Informationsmaterial zu den vielfältigen Themen der Ergotherapie gibt es bei den Ergotherapeut:innen vor Ort; Ergotherapeut:innen in Wohnortnähe auf der Homepage des Verbandes unter https://dve.info/service/therapeutensuche
Alles zum europäischen Projekt: https://schreibmotorik-schule.eu/

29.09.2022 DGA | Quelle: Deutscher Verband Ergotherapie e.V.


Elastografie an Sehnen, Muskeln und Faszien
Elastografie an Sehnen, Muskeln und Faszien

Mit Ultraschall drohenden Sehnenriss rechtzeitig erkennen

Stadtlauf, Marathon, Firmenlauf – viele Hobbysportler*innen sind wieder auf den Straßen unterwegs. Das führt gleichzeitig zu einem Anstieg von Überbelastungen und Sportverletzungen. Expert*innen der Deutschen Gesellschaft für Ultraschall in der Medizin e. V. (DEGUM) weisen darauf hin, dass die Elastografie als schonende sonografische Untersuchung zunehmend in der Sportmedizin eingesetzt wird. Die Ultraschallmethode eignet sich sehr gut, um Gewebsveränderungen in der Achilles-, der Quadrizeps- oder Patellarsehne sowie an Muskeln und Faszien zu visualisieren und ihre Funktionsfähigkeit zu beurteilen.

Die Elastografie ist ein modernes Ultraschallverfahren zur Messung von Elastizität – also Härte, Weichheit und Spannung - verschiedener Gewebestrukturen. In hochmodernen Geräten wird diese Elastizität der untersuchten Gewebe auf dem Monitor farblich sichtbar gemacht. Seit rund 15 Jahren wird die Methode zur Diagnose von Schilddrüsen-, Brust- oder Leberkrebs genutzt, da Tumorgewebe häufig härter und fester ist als gesundes Gewebe. Seit einigen Jahren wird vor allem die sogenannte Scherwellen-Elastografie zunehmend in der Sportmedizin eingesetzt. Aber auch die Strain-Elastografie mit Q-Analyse ist bei entsprechender Erfahrung zuverlässig genug. Sie eignet sich insbesondere zur Untersuchung von Sehnen und Muskeln. „Wie belastbar ist eine veränderte, schmerzhafte Achillessehne? Wie schlimm ist eine Muskelverletzung beim Sportler? Das sind Fragen, die wir mithilfe der Elastografie beantworten können“, sagt DEGUM-Experte Dr. med. Rainer Berthold, Orthopäde aus Wetzlar.
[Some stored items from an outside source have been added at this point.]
(** C16: an approval node never lets a run through.  Without a rejection to handle it opens
    its gate, once: the store is asked to pause the run with the context of the gate and
    its message, the outputs it names filled in; the node completes if the store pauses
    it and fails with the store's error if not.  When the attempts of [on_reject] are used
    up it cancels the run, once, and does not pause it.  Otherwise the prompt of
    [on_reject], with the reason filled in, is given to an AI node of its own; only when
    that completes does the gate open again.  If the prompt lacks a base branch, if no
    provider is found or if the AI node fails, the node fails with that error, and the
    run is neither paused nor cancelled; it panics only if the AI node does. *)
Theorem approval_gate node outs w past :
  let '(tr, o) := exec w past (execute_approval_node env node outs) in
  match pending_rejection env node with
  | None => opened node outs tr o
  | Some (r, reason) =>
      if exhausted env r
      then o = Ret (completed_output []) /\ cancels tr = 1 /\ pause_answers tr = []
      else match rejection_prompt r reason outs with
           | Err e => stopped (Ret (failed_output e)) tr o
           | Ok prompt => rejection_handled node outs prompt w past tr o
           end
  end.
Proof.
  unfold execute_approval_node. destruct (pending_rejection env node) as [[r reason]|].
  2:{ pose proof (always_exec _ _ w past (open_gate_opened node outs)) as Ho.
      by destruct (exec w past (open_gate env node outs)) as [tr o]. }
  destruct (exhausted env r).
  { pose proof (always_exec _ _ w past (cancel_exhausted_always (base_id (approval_base node)) (max_attempts_of r))) as Ho.
    by destruct (exec w past (cancel_exhausted _ _)) as [tr o]. }
  rewrite exec_bind. destruct (rejection_prompt r reason outs) as [prompt|e] eqn:Hprompt.
  - pose proof (run_on_reject_exec node r reason outs prompt w past Hprompt) as Hrun. cbv zeta in Hrun.
    destruct (exec w past (run_on_reject env node r reason outs)) as [tr handled].
    destruct Hrun as (Htr & t1 & Hp1 & Hrun).
    destruct handled as [[out|]|]; [|pose proof (opened_after node outs w (past ++ tr) tr Htr) as Hopen|];
      [| destruct (exec w (past ++ tr) _) as [tr' o] |]; cbn [exec mret proc_ret];
      exists t1; (split; [by rewrite ?app_nil_r; try apply prefix_app_r|]);
      destruct (exec w (past ++ t1) _) as [t2 [[[provider options]|e]|]];
      destruct Hrun as [Hp2 Hrun]; (split; [by rewrite ?app_nil_r; try apply prefix_app_r|]);
      try discriminate Hrun;
      try (injection Hrun as ->; rewrite app_nil_r; by apply stopped_keeps);
      try by apply stopped_keeps.
    all: destruct (exec w (past ++ t1 ++ t2) _) as [t3 [x|]]; destruct Hrun as [Hp3 Hrun];
      (split; [by rewrite ?app_nil_r; try apply prefix_app_r|]); try discriminate Hrun;
      unfold after_handler; try (by apply stopped_keeps);
      destruct (er_state x); try discriminate Hrun;
      first [exact Hopen | injection Hrun as ->; rewrite app_nil_r; by apply stopped_keeps].
  - destruct (no_prompt_exec node r reason outs e w past Hprompt) as (tr & Htr & ->).
    cbn [exec mret proc_ret]. rewrite app_nil_r. by apply stopped_keeps.
Qed.
End Theorems.
Definition loop_iteration (i start : N) (st : LoopState) : proc IterEnd :=
  start_time ← ask Now;
  run_status ← ask GetRunStatus;
  match run_status with
  | Err e => mret (Finish (failed_result [] None e))
  | Ok run_status =>
      let status_str := workflow_run_status_str <$> run_status in
      if negb (should_continue_streaming_for_status status_str)
      then stop_loop i (default (lit "deleted") status_str)
      else
        _ ← bus (lit "loop_iteration_started") nid None None None None;
        _ ← emit_typed_event LoopIterationStarted nid
              [(lit "iteration", json_N i); (lit "maxIterations", json_N (max_iterations lc));
               (lit "nodeId", String nid)];
        r ← run_pass i start st;
        match (r : Pass * (bool * option str)) with
        | (p, (_, Some err_msg)) =>
            fail_iteration i start_time (loop_total_cost_usd (pass_state p)) err_msg
        | (p, (idle, None)) => after_pass i start start_time p idle
        end
  end.

(** The iterations from [i] on, [passes] of them. *)
Fixpoint loop_iterations (passes : nat) (i start : N) (st : LoopState)
  : proc (LoopState + NodeExecutionResult) :=
  match passes with
  | O => mret (inl st)
  | S passes =>
      e ← loop_iteration i start st;
      match e with
      | Again st => loop_iterations passes (i + 1) start st
      | Finish r => mret (inr r)
      end
  end.

Definition exceed_iterations (st : LoopState) : proc NodeExecutionResult :=
  let error_msg :=
    lit "Loop node '" ++ nid ++ lit "' exceeded max iterations (" ++ show_N (max_iterations lc)
    ++ lit ") without completion signal '" ++ loop_until lc ++ lit "'" in
  _ ← notify error_msg nid;
  mret (failed_result (last_iteration_output st) (loop_total_cost_usd st) error_msg).

Definition invalid_provider : str :=
  lit "Invalid provider '" ++ workflow_provider ++ lit "' for loop node '" ++ nid
  ++ lit "'. Check workflow YAML or .archon/config.yaml. Original: provider '"
  ++ workflow_provider ++ lit "' is not registered".

Definition execute_loop_node : proc NodeExecutionResult :=
  match get_provider_capabilities workflow_provider registry with
  | Err _ => mret (failed_result [] None invalid_provider)
  | Ok _ =>
      start ← pure_step start_iteration;
      let passes := N.to_nat (max_iterations lc + 1 - start) in
      r ← loop_iterations passes start start (mk_LoopState resume_session [] None None None None);
      match r with
      | inl st => exceed_iterations st
      | inr result => mret result
      end
  end.
End Loop.
(* ===== verification/AgentProc.v ===== *)
(** * What an agent provider calls

    The calls of the providers of [har-provider] that drive a command line: the
    environment, files, one subprocess at a time, the token that cancels the query, and
    the messages they yield.  A provider is a process over them; the messages of a query
    are the [Yield] calls of its trace.

    The providers of the command lines of Claude and of Codex share their loop of attempts,
    and what is shown of it.

    The output of a subprocess is given as its chunks of bytes up to the end or to an
    error: it is finite.  [Stdout] is awaited for a first item when a time is given, and
    answered [None] when there was none within it; without a time there is always an
    answer, and [None] counts as an empty output.  Only the spawner of production is
    modelled, not the scripted one of the tests; log entries are left out. *)

From S2P Require Import Prelude StdModel Float64 Json Provider CliStream.
From S2P Require Export Process.

(** What [fs::metadata] finds. *)
Inductive PathStat : Type := StatFile | StatDirectory | StatOther.

Inductive agent_call : Type :=
| EnvVars
| StatPath (path : str)
| ReadText (path : str)
| WriteTempFile (content : str)
| StartLoopback
| IsCancelled
| Yield (chunk : MessageChunk)
| SpawnAgent (program : str) (argv : list str) (env : gmap str str) (cwd : str)
| WriteStdin (text : str)
| Stdout (first_within_ms : option N)
| StderrLines
| ExitCode
| SleepMs (ms : N).

(** [EnvVars] is [None] when a variable is not Unicode, which [std::env::vars] panics at;
    [WriteTempFile] answers with the path of the file; [StartLoopback] with its port. *)
Definition agent_ret (c : agent_call) : Type :=
  match c with
  | EnvVars => option (gmap str str)
  | StatPath _ => result io.Error PathStat
  | ReadText _ => result io.Error str
  | WriteTempFile _ => result str str
  | StartLoopback => result str N
  | IsCancelled => bool
  | Yield _ => unit
  | SpawnAgent _ _ _ _ => result io.Error unit
  | WriteStdin _ => result io.Error unit
  | Stdout _ => option (list (result io.Error bytes))
  | StderrLines => list str
  | ExitCode => Z
  | SleepMs _ => unit
  end.
#[export] Instance agent_calls : Calls agent_call := agent_ret.

Abbreviation agent := (@Process.proc agent_call agent_calls).
Definition call (c : agent_call) : agent (agent_ret c) := ask c.

Fixpoint yield_all (chunks : list MessageChunk) : agent unit :=
  match chunks with
  | [] => Done tt
  | c :: chunks => _ ← call (Yield c); yield_all chunks
  end.

(** [std::env::vars()] collected. *)
Definition env_vars : agent (gmap str str) :=
  vars ← call EnvVars; match vars with Some m => Done m | None => Halt end.

(** The environment of the subprocess: that of the process under that of the request. *)
Definition build_subprocess_env (request_env : option (gmap str str)) : agent (gmap str str) :=
  vars ← env_vars; Done (default ∅ request_env ∪ vars).

(** Answers of surroundings in which little happens, for the samples. *)
Definition plain_answer (c : agent_call) : agent_ret c :=
  match c with
  | EnvVars => Some ∅
  | StatPath _ => Ok StatFile
  | ReadText _ => Err (io.mk_Error io.NotFound [])
  | WriteTempFile _ => Err (lit "no space")
  | StartLoopback => Err (lit "no port")
  | IsCancelled => false
  | Yield _ => tt
  | SpawnAgent _ _ _ _ | WriteStdin _ => Ok tt
  | Stdout _ => None
  | StderrLines => []
  | ExitCode => 0%Z
  | SleepMs _ => tt
  end.

(** ** The messages of a query *)

Abbreviation agent_trace := (Process.trace agent_call).

Definition yielded (tr : agent_trace) : list MessageChunk :=
  omap (fun e => match ev_call e with Yield c => Some c | _ => None end) tr.
(** What was started: program, arguments, environment, directory. *)
Definition spawned (tr : agent_trace) : list (str * list str * gmap str str * str) :=
  omap (fun e => match ev_call e with SpawnAgent p a v d => Some (p, a, v, d) | _ => None end) tr.
Definition slept (tr : agent_trace) : list N :=
  omap (fun e => match ev_call e with SleepMs n => Some n | _ => None end) tr.

Lemma yielded_app a b : yielded (a ++ b) = yielded a ++ yielded b.
Proof. apply omap_app. Qed.
Lemma spawned_app a b : spawned (a ++ b) = spawned a ++ spawned b.
Proof. apply omap_app. Qed.
Lemma slept_app a b : slept (a ++ b) = slept a ++ slept b.
Proof. apply omap_app. Qed.

(** ** What a query does *)

(** What the agents printed, how they ended, and whether the query was found cancelled. *)
Definition output_of (e : event agent_call) : option (list (result io.Error bytes)) :=
  match e with
  | mk_event c r =>
      match c return response c -> option (list (result io.Error bytes)) with
      | Stdout _ => fun r => r
      | _ => fun _ => None
      end r
  end.
Definition exit_of (e : event agent_call) : option Z :=
  match e with
  | mk_event c r =>
      match c return response c -> option Z with ExitCode => fun r => Some r | _ => fun _ => None end r
  end.
Definition cancelled_at (e : event agent_call) : option bool :=
  match e with
  | mk_event c r =>
      match c return response c -> option bool with IsCancelled => fun r => Some r | _ => fun _ => None end r
  end.
Definition starts (c : agent_call) : bool :=
  match c with SpawnAgent _ _ _ _ | SleepMs _ => true | _ => false end.
Definition handed (c : agent_call) : option str := match c with WriteStdin t => Some t | _ => None end.

Definition outputs (tr : agent_trace) : list (list (result io.Error bytes)) := omap output_of tr.
Definition exits (tr : agent_trace) : list Z := omap exit_of tr.
Definition written (tr : agent_trace) : list str := omap (fun e => handed (ev_call e)) tr.
Definition seen_cancelled (tr : agent_trace) : bool :=
  existsb (fun e => bool_decide (cancelled_at e = Some true)) tr.

(** Nothing is started, and nothing waited for, once the query was found cancelled; a
    cancelled query stays so. *)
Fixpoint calm (seen : bool) (tr : agent_trace) : Prop :=
  match tr with
  | [] => True
  | e :: tr =>
      match cancelled_at e with
      | Some c => (seen = true -> c = true) -> calm c tr
      | None => (starts (ev_call e) = true -> seen = false) /\ calm seen tr
      end
  end.

(** Calls that neither look at the token nor start or yield anything. *)
Definition quiet (c : agent_call) : Prop :=
  match c with
  | EnvVars | StatPath _ | ReadText _ | WriteTempFile _ | StartLoopback | StderrLines => True
  | _ => False
  end.
(** The calls of an attempt after its start. *)
Definition reading (c : agent_call) : Prop :=
  match c with IsCancelled | StderrLines | ExitCode => True | _ => False end.

Lemma omap_none {A B} (f : A -> option B) (P : A -> Prop) (l : list A) :
  (forall a, P a -> f a = None) -> Forall P l -> omap f l = [].
Proof. intros Hf. induction 1 as [|a l Ha Hl IH]; [done|]. cbn. by rewrite Hf, IH. Qed.

Lemma calm_app s a b : calm s a -> calm (s || seen_cancelled a) b -> calm s (a ++ b).
Proof.
  revert s. induction a as [|e a IH]; intros s Ha Hb; cbn [app calm seen_cancelled existsb] in *.
  - by rewrite orb_false_r in Hb.
  - destruct (cancelled_at e) as [c|] eqn:E.
    + intros Hc. apply IH; [by apply Ha|]. destruct c; [by destruct s|].
      destruct s; [by discriminate Hc|exact Hb].
    + destruct Ha as [Hs Ha]. split; [done|]. apply IH; [done|].
      rewrite bool_decide_false in Hb by done. exact Hb.
Qed.

(** A trace without starts. *)
Lemma calm_idle s tr : Forall (fun e => starts (ev_call e) = false) tr -> calm s tr.
Proof.
  revert s. induction tr as [|e tr IH]; intros s H; cbn [calm]; [done|].
  inversion_clear H as [|? ? H1 H2]. destruct (cancelled_at e); [intros _; by apply IH|].
  split; [by rewrite H1|by apply IH].
Qed.

(** *** The calls of each part *)

Lemma only_yield_all chunks : only_calls (fun c => exists m, c = Yield m) (yield_all chunks).
Proof.
  induction chunks as [|m chunks IH]; [apply only_done|]. apply only_bind; [by apply (only_ask _ (Yield m)); exists m|done].
Qed.
Lemma yield_all_yielded chunks : always (yield_all chunks) (fun tr o => yielded tr = chunks /\ o = Ret tt).
Proof.
  induction chunks as [|m chunks IH]; [done|]. intros r. eapply always_mono, IH.
  intros tr o [E ->]. split; [|done]. unfold yielded in *. cbn. by rewrite E.
Qed.

Lemma messages_calls tr : Forall (fun e => exists m, ev_call e = Yield m) tr ->
  spawned tr = [] /\ slept tr = [] /\ written tr = [] /\ outputs tr = [] /\ exits tr = []
  /\ seen_cancelled tr = false /\ (forall s, calm s tr).
Proof.
  intros Htr. split_and!; [refine (omap_none _ _ _ _ Htr); intros [c r] [m E]; cbn in E; by subst c..| |].
  - apply not_true_is_false. intros (e & He & Hc)%existsb_exists. apply bool_decide_eq_true in Hc.
    rewrite Forall_forall in Htr. apply list_elem_of_In, Htr in He as [m E].
    destruct e as [c r]. cbn in E. by subst c.
  - intros s. apply calm_idle. eapply Forall_impl; [exact Htr|]. intros [c r] [m E]. cbn in E. by subst c.
Qed.

Lemma seen_cancelled_app a b : seen_cancelled (a ++ b) = seen_cancelled a || seen_cancelled b.
Proof. apply existsb_app. Qed.

(** The calls of a quiet part, and of reading, are not observed. *)
Lemma idle_trace (P : agent_call -> Prop) (tr : agent_trace) :
  (forall c, P c -> quiet c \/ reading c) -> Forall (fun e => P (ev_call e)) tr ->
  spawned tr = [] /\ slept tr = [] /\ yielded tr = [] /\ written tr = [] /\ (forall s, calm s tr).
Proof.
  intros HP Htr. assert (Hi : Forall (fun e => quiet (ev_call e) \/ reading (ev_call e)) tr).
  { eapply Forall_impl; [exact Htr|]. intros e. apply HP. }
  split_and!; [refine (omap_none _ _ _ _ Hi); by intros [[] r] [[]|[]]..|].
  intros s. apply calm_idle. eapply Forall_impl; [exact Hi|]. by intros [[] r] [[]|[]].
Qed.

Lemma quiet_calls tr : Forall (fun e => quiet (ev_call e)) tr ->
  (spawned tr = [] /\ slept tr = [] /\ written tr = [] /\ outputs tr = [] /\ exits tr = []
   /\ seen_cancelled tr = false /\ (forall s, calm s tr)) /\ yielded tr = [].
Proof.
  intros Htr. pose proof (idle_trace quiet tr) as (Q1 & Q2 & Q3 & Q4 & Q5); [by left|done|].
  split_and!; try done; [refine (omap_none _ _ _ _ Htr); by intros [[] r]..|].
  apply not_true_is_false. intros (e & He & Hc)%existsb_exists. apply bool_decide_eq_true in Hc.
  rewrite Forall_forall in Htr. apply list_elem_of_In, Htr in He. by destruct e as [[] r].
Qed.

(** *** Attempts *)

(** What is started in an attempt, and what it is handed. *)
Definition one_start (what : str * list str * gmap str str * str) (prompt : str) (tr : agent_trace) : Prop :=
  spawned tr = [what] /\ slept tr = [] /\ yielded tr = [] /\ Forall (eq prompt) (written tr) /\ calm false tr.

Definition delay (base : N) (attempt : nat) : N := (base * 2 ^ N.of_nat attempt)%N.

(** The pauses double, and an attempt is between any two. *)
Definition paced (base : N) (first : nat) (tr : agent_trace) : Prop :=
  slept tr = map (delay base) (seq first (length (slept tr)))
  /\ length (slept tr) <= length (spawned tr) <= S (length (slept tr)).


(** *** Common parts *)

Lemma gives_if_ask (W : event agent_call -> Prop) c : gives_if W (ask c) (fun r => W (mk_event c r)).
Proof. intros r Hw. exists r. split; [done|]. by inversion_clear Hw. Qed.
Lemma gives_if_call (W : event agent_call -> Prop) c : gives_if W (call c) (fun _ => True).
Proof. intros r _. by exists r. Qed.

Lemma only_env_vars : only_calls quiet env_vars.
Proof. apply only_bind; [by apply (only_ask _ EnvVars)|]. intros [m|]; [apply only_done|constructor]. Qed.
Lemma only_build_env env : only_calls quiet (build_subprocess_env env).
Proof. apply only_bind; [apply only_env_vars|]. intros vars. apply only_done. Qed.

(** A process that succeeds. *)
Definition is_ok {E A} (r : result E A) : Prop := exists a, r = Ok a.
(* ===== verification/AgentRetry.v ===== *)
(** * The attempts of a query

    The loop of [claude/provider.rs] and [codex/provider.rs] of [har-provider]: a query is
    tried again after some failures, after a pause that doubles each time.  What an attempt
    does and which failures are worth another one are the provider's; what the loop
    promises is shown once, for both. *)

From S2P Require Import Prelude StdModel Float64 Json Provider CliStream AgentProc.

(** ** The loop *)

Section Loop.
(** An attempt by its number; after a failure, whether there is another one, and what is
    yielded when there is none: by its message, and whether the query was cancelled. *)
Context (attempt : nat -> agent (result str (list MessageChunk)))
  (on_error : str -> bool -> bool * list MessageChunk) (retry_base_delay_ms : N).

Fixpoint attempts (retries : nat) : agent unit :=
  let n := (MAX_SUBPROCESS_RETRIES - retries)%nat in
  aborted ← call IsCancelled;
  if aborted : bool then Done tt
  else
    attempt_result ← attempt n;
    match attempt_result with
    | Ok chunks => yield_all chunks
    | Err err_msg =>
        controller_was_aborted ← call IsCancelled;
        let '(should_retry, last_words) := on_error err_msg controller_was_aborted in
        match should_retry, retries with
        | true, S retries =>
            _ ← call (SleepMs (delay retry_base_delay_ms n));
            attempts retries
        | _, _ => yield_all last_words
        end
    end.
End Loop.

(** ** What it promises *)

Abbreviation start := (str * list str * gmap str str * str)%type.

Section Promises.
Context (attempt : nat -> agent (result str (list MessageChunk)))
  (on_error : str -> bool -> bool * list MessageChunk) (base : N) (prompt : str).
(** What an attempt starts, and what its calls say of its result. *)
Context (starts_as : nat -> start -> Prop) (Ends : agent_trace -> result str (list MessageChunk) -> Prop).

Definition attempt_post (n : nat) (tr : agent_trace) (o : outcome (result str (list MessageChunk))) : Prop :=
  exists what, starts_as n what /\ one_start what prompt tr
    /\ match o with Ret r => Ends tr r | Panic => True end.

Hypothesis attempt_ok : forall n, always (attempt n) (attempt_post n).
Hypothesis cancelled_final : forall msg, fst (on_error msg true) = false.

(** The last attempt of [tr] is [seg]. *)
Definition last_attempt (tr seg : agent_trace) : Prop :=
  exists a b, tr = a ++ seg ++ b /\ spawned b = [] /\ slept b = [].

(** How the messages come about: there are none when the query was found cancelled before
    an attempt, or panicked; else they are those of the last attempt, or the last words
    on its failure. *)
Inductive ending (tr : agent_trace) (o : outcome unit) : list MessageChunk -> Prop :=
| end_cancelled : seen_cancelled tr = true -> o = Ret tt -> ending tr o []
| end_panic : o = Panic -> ending tr o []
| end_ok seg chunks : last_attempt tr seg -> Ends seg (Ok chunks) -> o = Ret tt -> ending tr o chunks
| end_failed seg msg cancelled :
    last_attempt tr seg -> Ends seg (Err msg) -> o = Ret tt ->
    (cancelled = true -> seen_cancelled tr = true) -> ending tr o (snd (on_error msg cancelled)).

(** The attempts from the [k]-th on. *)
Definition loop_spec (k retries : nat) (tr : agent_trace) (o : outcome unit) : Prop :=
  paced base k tr /\ length (slept tr) <= retries
  /\ (forall i what, spawned tr !! i = Some what -> starts_as (k + i) what)
  /\ Forall (eq prompt) (written tr) /\ calm false tr /\ ending tr o (yielded tr).

Lemma ending_prefix a b o cs : ending b o cs -> ending (a ++ b) o cs.
Proof.
  assert (Hl : forall seg, last_attempt b seg -> last_attempt (a ++ b) seg).
  { intros seg (x & y & -> & Hy). exists (a ++ x), y. by rewrite <- app_assoc. }
  destruct 1 as [Hc Ho|Ho|seg cs Hs He Ho|seg msg c Hs He Ho Hc]; [|by apply end_panic|eapply end_ok; eauto|].
  - apply end_cancelled; [|done]. by rewrite seen_cancelled_app, Hc, orb_true_r.
  - eapply end_failed; eauto. intros E. by rewrite seen_cancelled_app, (Hc E), orb_true_r.
Qed.

(** One attempt, and what comes after it without another. *)
Lemma one_attempt_spec k n what tr more o :
  starts_as k what -> one_start what prompt tr ->
  spawned more = [] -> slept more = [] -> written more = [] -> calm (seen_cancelled tr) more ->
  ending (tr ++ more) o (yielded more) -> loop_spec k n (tr ++ more) o.
Proof.
  intros Hw (E1 & E2 & E3 & E4 & E5) M1 M2 M3 M4 He.
  assert (Hs : slept (tr ++ more) = []) by (by rewrite slept_app, E2, M2).
  assert (Ht : spawned (tr ++ more) = [what]) by (by rewrite spawned_app, E1, M1).
  unfold loop_spec, paced. rewrite Hs, Ht. split_and!; cbn [length seq map]; [done|lia|lia|lia| | | |].
  - intros [|i] w Hi; [injection Hi as <-; by rewrite Nat.add_0_r|done].
  - unfold written in *. by rewrite omap_app, M3, app_nil_r.
  - by apply calm_app.
  - by rewrite yielded_app, E3.
Qed.

(** A failed attempt, and the next ones. *)
Lemma next_attempt_spec k n what tr r more o :
  starts_as k what -> one_start what prompt tr -> loop_spec (S k) n more o ->
  loop_spec k (S n) (tr ++ mk_event IsCancelled false :: mk_event (SleepMs (delay base k)) r :: more) o.
Proof.
  intros Hw (E1 & E2 & E3 & E4 & E5) ((Hd & Hl1 & Hl2) & Hr & Hst & Hp & Hc & Hy).
  set (mid := mk_event IsCancelled false :: mk_event (SleepMs (delay base k)) r :: more).
  assert (Hsl : slept (tr ++ mid) = delay base k :: slept more) by (by rewrite slept_app, E2).
  assert (Hsp : spawned (tr ++ mid) = what :: spawned more) by (by rewrite spawned_app, E1).
  unfold loop_spec, paced. rewrite Hsl, Hsp. cbn [length seq map].
  split_and!; [by f_equal|lia|lia|lia| | | |].
  - intros [|i] w Hi; [injection Hi as <-; by rewrite Nat.add_0_r|].
    replace (k + S i)%nat with (S k + i)%nat by lia. by apply Hst.
  - unfold written in *. by rewrite omap_app, Forall_app.
  - apply calm_app; [done|]. intros _. by split.
  - rewrite yielded_app, E3. cbn [app]. change (yielded mid) with (yielded more).
    by apply ending_prefix, (ending_prefix [_; _]).
Qed.

(** The look at the token before an attempt. *)
Lemma loop_look k n tr o : loop_spec k n tr o -> loop_spec k n (mk_event IsCancelled false :: tr) o.
Proof.
  intros (Hd & Hr & Hst & Hp & Hc & Hy). split_and!; try done; [by intros _|].
  by apply (ending_prefix [_]).
Qed.

Lemma last_attempt_here a b : spawned b = [] -> slept b = [] -> last_attempt (a ++ b) a.
Proof. intros H1 H2. by exists [], b. Qed.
Vor allem bei Erkrankungen der Achillessehne, die durch Verschleiß infolge sportlicher Überbelastung oder durch Rheuma entstehen können, eignet sich die Elastografie besonders gut. „Um die weitere Therapie richtig zu planen, ist es wichtig zu wissen, wie belastbar eine Sehne ist und ob eine Ruptur droht“, erklärt Berthold. Standardmäßig beurteilen Mediziner*innen solche Schädigungen durch Tastbefund, konventionellen Ultraschall oder MRT. Nach den EFSUMB-Guidelines (European Federation of Societies for Ultrasound in Medicine and Biology) wird die Elastografie als zusätzliche Untersuchung empfohlen, um die Zuverlässigkeit in der Diagnose einer überlasteten Achillessehne zu erhöhen. „Mit der Elastografie können durch die höhere Sensitivität pathologische Prozesse entdeckt werden, die sonst verborgen blieben“, so Berthold. Danach entscheidet der Orthopäde, wie die weitere Behandlung aussieht: Ruhigstellung, Sportverbot, konservative Behandlung, Ultraschall-Therapie, HE-Induktionstherapie bis hin zur Stoßwellen-Therapie. Darüber hinaus kann die Methode für die Beurteilung der Quadrizeps- oder Patellarsehne am Knie sowie bei Muskelpathologien wie Zerrungen oder Muskelfaserrissen eingesetzt werden. Bei Patientinnen und Patienten, die am chronischen Schmerzsyndrom leiden, können unter anderem organisierte Muskelverspannungen, sogenannte Myogelosen und auch Triggerpunkte identifiziert und gezielt behandelt werden. „Wir nutzen die Elastografie außerdem für die Verlaufskontrolle einer Behandlung“, sagt Berthold.

Damit ergänzt die schonende und strahlungsfreie Elastografie die bisherigen konventionellen Ultraschalluntersuchungen am muskuloskelettalen System um eine weitere Facette: „Nur damit lassen sich aktuell Aussagen über die Belastbarkeit und Festigkeit von Muskeln, Sehnen oder Faszien treffen ohne invasiv zu werden“, betont Berthold. Elastografie wird in der Sportmedizin vermehrt eingesetzt, bleibt aber mit 40 bis 90 Euro eine Selbstzahlerleistung.